I feel that there are some critical components to determining transplant eligibility amongst AML patients. Those critical components for eligibility relate to underlying disease biology and measurable residual disease (MRD) status. We recognize that not all patients within each disease biology risk category are the same and that many of them will do well or poorly no matter what you do, but there are some important considerations.
With respect to very adverse disease biology as characterized by biallelic TP53, we need to recognize that these patients do very poorly after transplant, and that our efforts should be focused on improving disease-modifying therapies before transplant and trying to focus on clinical trials to improve these outcomes as a priority. For other groups, we recognize that MRD status prior to transplant is certainly very important and can play a role, particularly in patients with favorable- or intermediate-risk disease.

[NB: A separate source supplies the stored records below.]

(* ===== verification/FileIdentity.v ===== *)
(** * Stable file identities (neocortex/foundation/file_identity.py)

    The two textual encodings of a filesystem identity, their decoders, and the
    automatic detection that refuses text valid in both encodings. *)

From S2P Require Import Prelude.

Definition PACKED_HEX_COMPONENT_WIDTH : nat := 32.
Definition MAX_FILE_IDENTITY_COMPONENT : Z :=
  Z.shiftl 1 (Z.of_nat PACKED_HEX_COMPONENT_WIDTH * 4) - 1.

Inductive FileIdentityEncoding : Type := PACKED_HEX_V1 | LEGACY_DECIMAL | AUTO.

#[export] Instance FileIdentityEncoding_eq_dec : EqDecision FileIdentityEncoding.
Proof. solve_decision. Defined.

(** The exceptions the module raises: [FileIdentityError] with its cause,
    [AmbiguousFileIdentityError], and the [ValueError] of [int()] itself. *)
Inductive FileIdentityError : Type :=
| ComponentNotInteger
| ComponentOutOfRange
| UnsupportedEncoding
| KeyNotText
| WrongSeparatorCount
| EmptyComponent
| NotPackedHex
| NotLegacyDecimal
| NeitherEncoding
| AutoIsDecodeOnly
| AmbiguousFileIdentityError
| IntDigitLimit.

Record FileIdentity : Type := { volume_id : Z; file_id : Z }.

#[export] Instance FileIdentity_eq_dec : EqDecision FileIdentity.
Proof. solve_decision. Defined.

Definition validated_component (v : pyval) : result FileIdentityError Z :=
  match v with
  | PInt z =>
      raise_if (negb ((0 <=? z) && (z <=? MAX_FILE_IDENTITY_COMPONENT)))
        ComponentOutOfRange;;
      Ok z
  | _ => Err ComponentNotInteger
  end.

(** [FileIdentity(volume_id, file_id)] with its [__post_init__]. *)
Definition make_FileIdentity (v f : pyval) : result FileIdentityError FileIdentity :=
  v' ← validated_component v;
  f' ← validated_component f;
  Ok {| volume_id := v'; file_id := f' |}.

Definition colon : Z := 58.

Definition packed_component (n : Z) : pystr :=
  hex_char <$> zero_pad PACKED_HEX_COMPONENT_WIDTH (digits 16 n).

Definition packed_key (fi : FileIdentity) : pystr :=
  packed_component (volume_id fi) ++ colon :: packed_component (file_id fi).

Definition decimal_components (fi : FileIdentity) : pystr * pystr :=
  (dec_text (volume_id fi), dec_text (file_id fi)).

(** A [StrEnum] member equals its value, so an encoding argument is its text. *)
Definition encoding_value (e : FileIdentityEncoding) : pystr :=
  match e with
  | PACKED_HEX_V1 => py "packed-hex-v1"
  | LEGACY_DECIMAL => py "legacy-decimal"
  | AUTO => py "auto"
  end.

Definition coerce_encoding (e : pyval) : result FileIdentityError FileIdentityEncoding :=
  match e with
  | PStr s =>
      if decide (s = encoding_value PACKED_HEX_V1) then Ok PACKED_HEX_V1
      else if decide (s = encoding_value LEGACY_DECIMAL) then Ok LEGACY_DECIMAL
      else if decide (s = encoding_value AUTO) then Ok AUTO
      else Err UnsupportedEncoding
  | _ => Err UnsupportedEncoding
  end.

Definition encode (fi : FileIdentity) (encoding : pyval) : result FileIdentityError pystr :=
  e ← coerce_encoding encoding;
  match e with
  | PACKED_HEX_V1 => Ok (packed_key fi)
  | LEGACY_DECIMAL =>
      let '(v, f) := decimal_components fi in Ok (v ++ colon :: f)
  | AUTO => Err AutoIsDecodeOnly
  end.

(** [key.split(":", 1)] *)
Fixpoint split_colon (s : pystr) : pystr * pystr :=
  match s with
  | [] => ([], [])
  | c :: s' => if c =? colon then ([], s')
               else let '(a, b) := split_colon s' in (c :: a, b)
  end.

Definition count_colon (s : pystr) : nat := length (filter (λ c, c = colon) s).

Definition split_key (key : pyval) : result FileIdentityError (pystr * pystr) :=
  match key with
  | PStr s =>
      raise_if (negb (count_colon s =? 1)%nat) WrongSeparatorCount;;
      let '(v, f) := split_colon s in
      raise_if (bool_decide (v = []) || bool_decide (f = [])) EmptyComponent;;
      Ok (v, f)
  | _ => Err KeyNotText
  end.

Definition is_packed_hex_component (s : pystr) : bool :=
  (length s =? PACKED_HEX_COMPONENT_WIDTH)%nat && forallb is_hex_char s.

Definition is_canonical_decimal_component (s : pystr) : bool :=
  bool_decide (s = py "0") ||
  match s with
  | c :: _ => ((49 <=? c) && (c <=? 57)) && is_ascii s && forallb is_digit s
  | [] => false
  end.

Definition decode_packed_hex (v f : pystr) : result FileIdentityError FileIdentity :=
  raise_if (negb (is_packed_hex_component v && is_packed_hex_component f)) NotPackedHex;;
  make_FileIdentity (PInt (int_hex v)) (PInt (int_hex f)).

Definition int_decimal (s : pystr) : result FileIdentityError Z :=
  raise_if (INT_MAX_STR_DIGITS <? zlen s) IntDigitLimit;;
  Ok (int_dec s).

Definition decode_legacy_decimal (v f : pystr) : result FileIdentityError FileIdentity :=
  raise_if (negb (is_canonical_decimal_component v && is_canonical_decimal_component f))
    NotLegacyDecimal;;
  v' ← int_decimal v;
  f' ← int_decimal f;
  make_FileIdentity (PInt v') (PInt f').

Definition decode_file_identity (key encoding : pyval)
  : result FileIdentityError FileIdentity :=
  e ← coerce_encoding encoding;
  '(v, f) ← split_key key;
  match e with
  | PACKED_HEX_V1 => decode_packed_hex v f
  | LEGACY_DECIMAL => decode_legacy_decimal v f
  | AUTO =>
      let packed := is_packed_hex_component v && is_packed_hex_component f in
      let decimal := is_canonical_decimal_component v && is_canonical_decimal_component f in
      raise_if (packed && decimal) AmbiguousFileIdentityError;;
      if packed then decode_packed_hex v f
      else if decimal then decode_legacy_decimal v f
      else Err NeitherEncoding
  end.

Definition encode_file_identity (v f : pyval) : result FileIdentityError pystr :=
  fi ← make_FileIdentity v f;
  Ok (packed_key fi).

Definition file_key_from_snapshot (volume file : pyval) : result FileIdentityError pystr :=
  encode_file_identity volume file.

(** ** Lemmas on the component texts *)

Definition in_bounds (fi : FileIdentity) : Prop :=
  0 <= volume_id fi <= MAX_FILE_IDENTITY_COMPONENT ∧
  0 <= file_id fi <= MAX_FILE_IDENTITY_COMPONENT.

Lemma make_in_bounds v f fi :
  make_FileIdentity v f = Ok fi → in_bounds fi.
Proof.
  unfold make_FileIdentity, validated_component. intros H.
  destruct v, f; inv_ok; bool_prop. split; simpl; lia.
Qed.

Lemma make_ok fi :
  in_bounds fi → make_FileIdentity (PInt (volume_id fi)) (PInt (file_id fi)) = Ok fi.
Proof.
  intros [Hv Hf]. unfold make_FileIdentity, validated_component.
  destruct fi as [v f]; cbn [volume_id file_id] in *.
  assert ((0 <=? v) && (v <=? MAX_FILE_IDENTITY_COMPONENT) = true) as -> by lia.
  assert ((0 <=? f) && (f <=? MAX_FILE_IDENTITY_COMPONENT) = true) as -> by lia.
  done.
Qed.

Lemma hex_char_spec d :
  0 <= d < 16 → is_hex_char (hex_char d) = true ∧ hex_digit (hex_char d) = d ∧ hex_char d ≠ colon.
Proof.
  intros Hd. unfold is_hex_char, hex_digit, hex_char, is_digit, colon.
  destruct (d <? 10) eqn:?; bool_prop; repeat case_match; bool_prop; lia.
Qed.

Lemma dec_char_spec d :
  0 <= d < 10 → is_digit (dec_char d) = true ∧ dec_char d - 48 = d ∧ dec_char d ≠ colon.
Proof. unfold is_digit, dec_char, colon. lia. Qed.

Lemma packed_component_spec n :
  0 <= n <= MAX_FILE_IDENTITY_COMPONENT →
  is_packed_hex_component (packed_component n) = true ∧
  int_hex (packed_component n) = n ∧ Forall (λ c, c ≠ colon) (packed_component n).
Proof.
  intros Hn. destruct (digits_spec 16 ltac:(lia) n ltac:(lia)) as (Hv&Hf&_).
  assert (length (digits 16 n) <= 32)%nat as Hlen.
  { apply digits_length; [lia| |lia]. split; [lia|].
    change (16 ^ Z.of_nat 32) with (MAX_FILE_IDENTITY_COMPONENT + 1). lia. }
  assert (Forall (λ d, 0 <= d < 16) (zero_pad PACKED_HEX_COMPONENT_WIDTH (digits 16 n))) as Hz.
  { apply Forall_app; split; [|done]. apply Forall_replicate. lia. }
  unfold packed_component, is_packed_hex_component, int_hex. split; [|split].
  - apply andb_true_iff; split.
    + apply Nat.eqb_eq. unfold zero_pad.
      rewrite length_fmap, length_app, length_replicate.
      unfold PACKED_HEX_COMPONENT_WIDTH in *. lia.
    + apply forallb_forall. intros c. rewrite <- list_elem_of_In.
      intros (d&->&Hd)%list_elem_of_fmap.
      apply hex_char_spec. by apply (proj1 (Forall_forall _ _) Hz).
  - rewrite <- list_fmap_compose.
    rewrite list_fmap_id_on; [by rewrite value_zero_pad|].
    eapply Forall_impl; [exact Hz|]. intros d Hd. by apply hex_char_spec.
  - apply Forall_fmap. eapply Forall_impl; [exact Hz|]. intros d Hd.
    by apply hex_char_spec.
Qed.

Lemma dec_text_spec n :
  0 <= n →
  is_canonical_decimal_component (dec_text n) = true ∧
  int_dec (dec_text n) = n ∧ Forall (λ c, c ≠ colon) (dec_text n) ∧ dec_text n ≠ [].
Proof.
  intros Hn. destruct (digits_spec 10 ltac:(lia) n Hn) as (Hv&Hf&d&ds&Hd&Hc).
  unfold dec_text, int_dec. split; [|split; [|split]].
  - unfold is_canonical_decimal_component. rewrite Hd in *. cbn [fmap list_fmap].
    inversion Hf as [|? ? Hd0 Hf']; subst.
    destruct (decide (d = 0)) as [->|Hne].
    { rewrite (Hc eq_refl). done. }
    apply orb_true_iff; right. unfold is_ascii.
    rewrite !andb_true_iff, !forallb_forall.
    assert (∀ c, In c (dec_char d :: (dec_char <$> ds)) → is_digit c = true) as Hall.
    { intros c [<-|Hin]; [by apply dec_char_spec|].
      apply list_elem_of_In, list_elem_of_fmap in Hin as (e&->&He).
      apply dec_char_spec. by apply (proj1 (Forall_forall _ _) Hf'). }
    split; [split; [unfold dec_char; lia|]|exact Hall].
    intros c Hin. specialize (Hall c Hin). unfold is_digit in Hall. lia.
  - rewrite <- list_fmap_compose.
    rewrite list_fmap_id_on; [done|].
    eapply Forall_impl; [exact Hf|]. intros e He. by apply dec_char_spec.
  - apply Forall_fmap. eapply Forall_impl; [exact Hf|]. intros e He. by apply dec_char_spec.
  - rewrite Hd. done.
Qed.

Lemma split_colon_app a b :
  Forall (λ c, c ≠ colon) a → split_colon (a ++ colon :: b) = (a, b).
Proof.
  induction 1 as [|c a Hc Ha IH]; [done|]. cbn [app split_colon].
  destruct (c =? colon) eqn:?; bool_prop; [done|].
  by rewrite IH.
Qed.

Lemma split_key_app a b :
  Forall (λ c, c ≠ colon) a → Forall (λ c, c ≠ colon) b → a ≠ [] → b ≠ [] →
  split_key (PStr (a ++ colon :: b)) = Ok (a, b).
Proof.
  intros Ha Hb Hna Hnb. unfold split_key.
  assert (count_colon (a ++ colon :: b) = 1%nat) as ->.
  { unfold count_colon. rewrite filter_app, filter_cons_True, length_app by done.
    cbn [length].
    assert (∀ l, Forall (λ c, c ≠ colon) l → filter (λ c, c = colon) l = []) as Hnil.
    { intros l Hl. induction Hl; [done|]. by rewrite filter_cons_False. }
    rewrite (Hnil a), (Hnil b) by done. done. }
  cbn [Nat.eqb negb raise_if mbind result_bind].
  rewrite split_colon_app by done.
  rewrite !bool_decide_eq_false_2 by done. done.
Qed.

(** ** Round trips and the automatic detection *)

Lemma decimal_length_bound n :
  0 <= n <= MAX_FILE_IDENTITY_COMPONENT → zlen (dec_text n) <= INT_MAX_STR_DIGITS.
Proof.
  intros Hn. unfold dec_text. rewrite length_fmap.
  assert (length (digits 10 n) <= 40)%nat; [|unfold INT_MAX_STR_DIGITS; lia].
  apply digits_length; [lia| |lia]. split; [lia|].
  assert (MAX_FILE_IDENTITY_COMPONENT < 10 ^ Z.of_nat 40) by (vm_compute; done). lia.
Qed.

(** C37: every identity within the codec's bounds survives encoding and decoding
    through each of the two named encodings. *)
Theorem decode_encode_roundtrip (fi : FileIdentity) (e : FileIdentityEncoding) (key : pystr) :
  in_bounds fi → encode fi (PStr (encoding_value e)) = Ok key →
  decode_file_identity (PStr key) (PStr (encoding_value e)) = Ok fi.
Proof.
  intros Hb Henc. pose proof Hb as [Hv Hf]. unfold decode_file_identity.
  destruct e; [change (Ok (packed_key fi) = @Ok FileIdentityError _ key) in Henc
              |change (Ok (dec_text (volume_id fi) ++ colon :: dec_text (file_id fi))
                       = @Ok FileIdentityError _ key) in Henc
              |discriminate Henc]; injection Henc as <-.
  - destruct (packed_component_spec _ Hv) as (Hpv&Hiv&Hcv).
    destruct (packed_component_spec _ Hf) as (Hpf&Hif&Hcf).
    change (coerce_encoding _) with (@Ok FileIdentityError _ PACKED_HEX_V1).
    rewrite bind_ok_l. unfold packed_key.
    rewrite split_key_app; [|done..|by intros Hn; rewrite Hn in *|by intros Hn; rewrite Hn in *].
    rewrite bind_ok_l. unfold decode_packed_hex. rewrite Hpv, Hpf, Hiv, Hif.
    by apply make_ok.
  - destruct (dec_text_spec (volume_id fi)) as (Hpv&Hiv&Hcv&Hnv); [lia|].
    destruct (dec_text_spec (file_id fi)) as (Hpf&Hif&Hcf&Hnf); [lia|].
    change (coerce_encoding _) with (@Ok FileIdentityError _ LEGACY_DECIMAL).
    rewrite bind_ok_l. rewrite split_key_app by done.
    rewrite bind_ok_l. unfold decode_legacy_decimal, int_decimal.
    pose proof (decimal_length_bound _ Hv). pose proof (decimal_length_bound _ Hf).
    rewrite Hpv, Hpf, Hiv, Hif.
    assert ((INT_MAX_STR_DIGITS <? zlen (dec_text (volume_id fi))) = false) as -> by lia.
    assert ((INT_MAX_STR_DIGITS <? zlen (dec_text (file_id fi))) = false) as -> by lia.
    by apply make_ok.
Qed.

Lemma decode_encode_roundtrip_witness :
  decode_file_identity (PStr (packed_key {| volume_id := 2049; file_id := 77 |}))
    (PStr (encoding_value PACKED_HEX_V1)) = Ok {| volume_id := 2049; file_id := 77 |}.
Proof.
  apply (decode_encode_roundtrip {| volume_id := 2049; file_id := 77 |} PACKED_HEX_V1).
  - vm_compute. split; split; discriminate.
  - reflexivity.
Defined.

(** Automatic detection never guesses: whenever it returns an identity,
    exactly one of the two explicit encodings accepts the text's form, that
    encoding decodes it to the same identity, and the other one refuses it. *)
Theorem auto_never_guesses (key : pyval) (fi : FileIdentity) :
  decode_file_identity key (PStr (encoding_value AUTO)) = Ok fi →
  in_bounds fi ∧
  ((decode_file_identity key (PStr (encoding_value PACKED_HEX_V1)) = Ok fi ∧
    decode_file_identity key (PStr (encoding_value LEGACY_DECIMAL)) = Err NotLegacyDecimal) ∨
   (decode_file_identity key (PStr (encoding_value LEGACY_DECIMAL)) = Ok fi ∧
    decode_file_identity key (PStr (encoding_value PACKED_HEX_V1)) = Err NotPackedHex)).
Proof.
  unfold decode_file_identity.
  change (coerce_encoding (PStr (encoding_value AUTO))) with (@Ok FileIdentityError _ AUTO).
  change (coerce_encoding (PStr (encoding_value PACKED_HEX_V1)))
    with (@Ok FileIdentityError _ PACKED_HEX_V1).
  change (coerce_encoding (PStr (encoding_value LEGACY_DECIMAL)))
    with (@Ok FileIdentityError _ LEGACY_DECIMAL).
  rewrite !bind_ok_l. destruct (split_key key) as [[v f]|]; [|done]. rewrite !bind_ok_l.
  unfold decode_packed_hex, decode_legacy_decimal.
  destruct (is_packed_hex_component v && is_packed_hex_component f);
    destruct (is_canonical_decimal_component v && is_canonical_decimal_component f);
    cbn [negb andb raise_if]; rewrite ?bind_ok_l, ?bind_err_l; try done.
  - intros H. split; [by eapply make_in_bounds|by left].
  - intros H. split; [|by right].
    inv_ok. by eapply make_in_bounds.
Qed.

Lemma auto_never_guesses_witness :
  decode_file_identity (PStr (py "2049:77")) (PStr (encoding_value LEGACY_DECIMAL))
    = Ok {| volume_id := 2049; file_id := 77 |}.
Proof.
  destruct (auto_never_guesses (PStr (py "2049:77")) {| volume_id := 2049; file_id := 77 |})
    as [_ [[_ H]|[H _]]].
  - reflexivity.
  - exfalso. vm_compute in H. discriminate H.
  - exact H.
Defined.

Within the context of intermediate- and favorable-risk disease, MRD negativity can be an important consideration for not doing a bone marrow transplant, whereas MRD positivity can be considered an important consideration for pursuing a bone marrow transplant, because of the fact that bone marrow transplant can rescue and result in prolonged survival amongst MRD positive patients at the time of transplant.
And then finally, we often have the question about what is the best bridge to a transplant? What is the best pathway to get to a transplant? Do we need to intensively treat patients from the very beginning, or can we use less intensive therapy and still expect to move into a bone marrow transplant for those patients as well?
The emerging data strongly suggests that lower intensity therapy in the form of HMA plus venetoclax can result in significant numbers of patients achieving the ability to go through transplant and having successful transplant outcomes, so that we probably should be less concerned about the initial therapy as an important factor in determining who is actually eligible for transplant.
Those, I think, are the key factors in understanding the eligibility for transplant and the pathway towards transplant.
Source:
Lancet J. Who Should Be Transplanted in AML? Evolving Criteria and New Evidence. Presented at Lymphoma, Leukemia & Myeloma Winter Symposium; January 30-February 1, 2026 Amelia Island, Fl.